▶ [Exercise instructions]
Up to and including the line containing "Definition face_price : PriceCandidate", set down each line of the entries below exactly, starting from the first, and leave out the rest.

START Study material

(** ** A bond whose face is in another currency than its quote *)
Section inputs_input.
#[local] Existing Instances ref_ext ref_ext_laws toy_float.
(** The face is a thousand dollars, the quote 98 percent on a rouble venue. *)
Definition face_paper : InstrumentId := mkId (8%N : @Uuid ref_uuid).
Definition face_schedule : BondSchedule :=
  mkSchedule [] [mkReturn (20100 : @Date ref_time) d_hundred] (Some (mkPerUnit (ref_dec 1000 0) Usd)) [] Validated (Some (mkDefaultFlags false false)) None.
Definition face_price : PriceCandidate :=
  mkCandidate face_paper (ref_dec 98 0) Rub PercentOfRemainingFace "test" false (20003 : @Date ref_time) None (board_of "TQBR" LegalClose) SourceExecutable.
Definition face_state : LedgerState :=
  mkState (mkBalances ∅ {[mkPositionKey (report_account 2) face_paper := mkQuantity (ref_dec 10 0)]}) (lot_book_new 1) flow_log_new
    income_ledger_default price_board_new (mkCoverage 1 ∅ (Some (20000 : @Date ref_time)) (Some (20003 : @Date ref_time)) ∅ 0).
Definition face_request (rate : Z) : ReturnsRequest :=
  mkRequest (contour_new (mkId (1%N : @Uuid ref_uuid)) 1 [report_account 2]) (20003 : @Date ref_time) Rub
    (fx_with_rate (fx_new CbrOfficial) Usd Rub (20003 : @Date ref_time) (ref_dec rate 0)) returns_default coordinate_default
    reconciliation_default (assessment_empty policy_default) [face_price] {[face_paper := face_schedule]} ∅.
#[local] Instance inputs_digest : DigestLib := {|
  Digest := (); sha256 := λ _, tt; cbor_state := λ _, None; cbor_event := λ _, None; uuid_bytes := λ _, ""; date_ordinal := λ _, 0;
|}.
#[local] Instance inputs_bytes : DigestBytes inputs_digest := {| digest_bytes := λ _, seqZ 0 32 |}.
(** Ten bonds at 98 percent are worth 9800 dollars: the report counts
    882000 or 980000 roubles for them on the same inputs. *)
Definition face_position : PositionAssessment :=
  assess_position face_state (face_request 90) (mkPositionKey (report_account 2) face_paper, mkQuantity (ref_dec 10 0)).
Definition face_of_paper : PerUnitAmount := match as_remaining_face face_position with Ok (Some face) => face | _ => mkPerUnit dec_zero Usd end.
Definition face_selected : option SelectedPrice := match as_kind face_position with AssessedSelected selected => Some selected | _ => None end.
Definition face_per_unit : Dec := ok_default dec_zero (fst <$> money_per_unit PercentOfRemainingFace (ref_dec 98 0) Rub (Some face_of_paper)).
Definition face_amount : Dec := ok_default dec_zero (dec_checked_mul (ref_dec 10 0) face_per_unit).
Lemma face_is_valued : valued_in_face face_position face_of_paper face_amount.
Proof.
  assert ((λ s, (pc_basis (sp_candidate s), pc_basis_evidence_contradicts (sp_candidate s), pc_price (sp_candidate s), pc_currency (sp_candidate s))) <$> face_selected =
    Some (PercentOfRemainingFace, false, ref_dec 98 0, Rub)) as Hs by vm_refl.
  unfold face_selected in Hs. unfold valued_in_face. destruct (as_kind face_position) as [selected| |]; [|done..]. injection Hs as H1 H2 H3 H4.
  exists selected, face_per_unit. split; [done|]. split; [done|]. split; [done|]. rewrite H3, H4. split; [vm_refl|]. split; vm_refl.
Qed.
Lemma inputs_miss_face_rate_witness :
  selected_inputs face_state (with_rate (face_request 90) Usd (ref_dec 90 0)) offer_book_default =
    selected_inputs face_state (with_rate (face_request 90) Usd (ref_dec 100 0)) offer_book_default ∧
  ∃ v1 v2, pv_value (value_of_assessment (with_rate (face_request 90) Usd (ref_dec 90 0)) face_position) = Ok v1 ∧
    pv_value (value_of_assessment (with_rate (face_request 90) Usd (ref_dec 100 0)) face_position) = Ok v2 ∧ (¬ dec_val v1 == dec_val v2)%Q.
Proof.
  destruct (inputs_miss_face_rate (E:=ref_ext) face_state (face_request 90) offer_book_default face_position face_of_paper face_amount) as (H1 & _ & _ & H2).
  - apply list_elem_of_fmap. exists (mkPositionKey (report_account 2) face_paper, mkQuantity (ref_dec 10 0)). split; [done|].
    assert (contour_positions face_state (face_request 90) = [(mkPositionKey (report_account 2) face_paper, mkQuantity (ref_dec 10 0))]) as -> by vm_refl. by left.
  - exact face_is_valued.
  - vm_compute. discriminate.
  - assert (per_unit_currency face_of_paper = Usd) as -> by vm_refl. refine (proj1 (bool_decide_eq_true _) _). vm_refl.
  - assert (per_unit_currency face_of_paper = Usd) as Hc by vm_refl. rewrite Hc in H1, H2. split; [by rewrite !H1|].
    destruct (H2 (ref_dec 90 0) (ref_dec 100 0)) as (v1 & v2 & Hv1 & Hv2 & _ & _ & Hd).
    + exists (rd_mk 882000 0). by vm_compute.
    + exists (rd_mk 980000 0). by vm_compute.
    + exists v1, v2. split; [exact Hv1|]. split; [exact Hv2|]. apply Hd; by vm_compute.
Defined.

(** The same contour on two states, with rates and holdings outside it that
    differ. *)
Definition other_request : ReturnsRequest :=
  mkRequest (contour_new (mkId (1%N : @Uuid ref_uuid)) 1 [report_account 2]) (20003 : @Date ref_time) Rub
    (fx_with_rate (fx_with_rate (fx_new CbrOfficial) Usd Rub (20003 : @Date ref_time) (ref_dec 90 0)) Usd Rub (20001 : @Date ref_time) (ref_dec 1 0))
    returns_default coordinate_default reconciliation_default (mkAssessment policy_default [] {[report_account 2]}) selection_candidates ∅ ∅.
Lemma inputs_determine_value_witness :
  terminal_value (report_state 99 4) (report_request 20003 selection_candidates) = terminal_value (report_state (-5) 1) other_request.
Proof.
  assert (∀ state request, map (λ a, match as_kind a with AssessedSelected s => pc_basis (sp_candidate s) | _ => QuotationUnknown end) (position_assessments state request) = [MoneyPerUnit] →
    map (λ a, match as_kind a with AssessedSelected s => pc_basis_evidence_contradicts (sp_candidate s) | _ => true end) (position_assessments state request) = [false] →
    Forall money_quoted (position_assessments state request)) as Hm.
  { intros state request. destruct (position_assessments state request) as [|a [|b l]]; [done| |done]. simpl. intros [= H1] [= H2].
    apply Forall_singleton. unfold money_quoted. by destruct (as_kind a). }
  apply (inputs_determine_value (E:=ref_ext) (report_state 99 4) (report_state (-5) 1) (report_request 20003 selection_candidates) other_request offer_book_default offer_book_default).
  - vm_refl.
  - vm_refl.
  - vm_refl.
  - apply Hm; vm_refl.
  - apply Hm; vm_refl.
Defined.
End inputs_input.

END Study material

▶ [Task response]
(** ** A bond whose face is in another currency than its quote *)
Section inputs_input.
#[local] Existing Instances ref_ext ref_ext_laws toy_float.
(** The face is a thousand dollars, the quote 98 percent on a rouble venue. *)
Definition face_paper : InstrumentId := mkId (8%N : @Uuid ref_uuid).
Definition face_schedule : BondSchedule :=
  mkSchedule [] [mkReturn (20100 : @Date ref_time) d_hundred] (Some (mkPerUnit (ref_dec 1000 0) Usd)) [] Validated (Some (mkDefaultFlags false false)) None.
Definition face_price : PriceCandidate :=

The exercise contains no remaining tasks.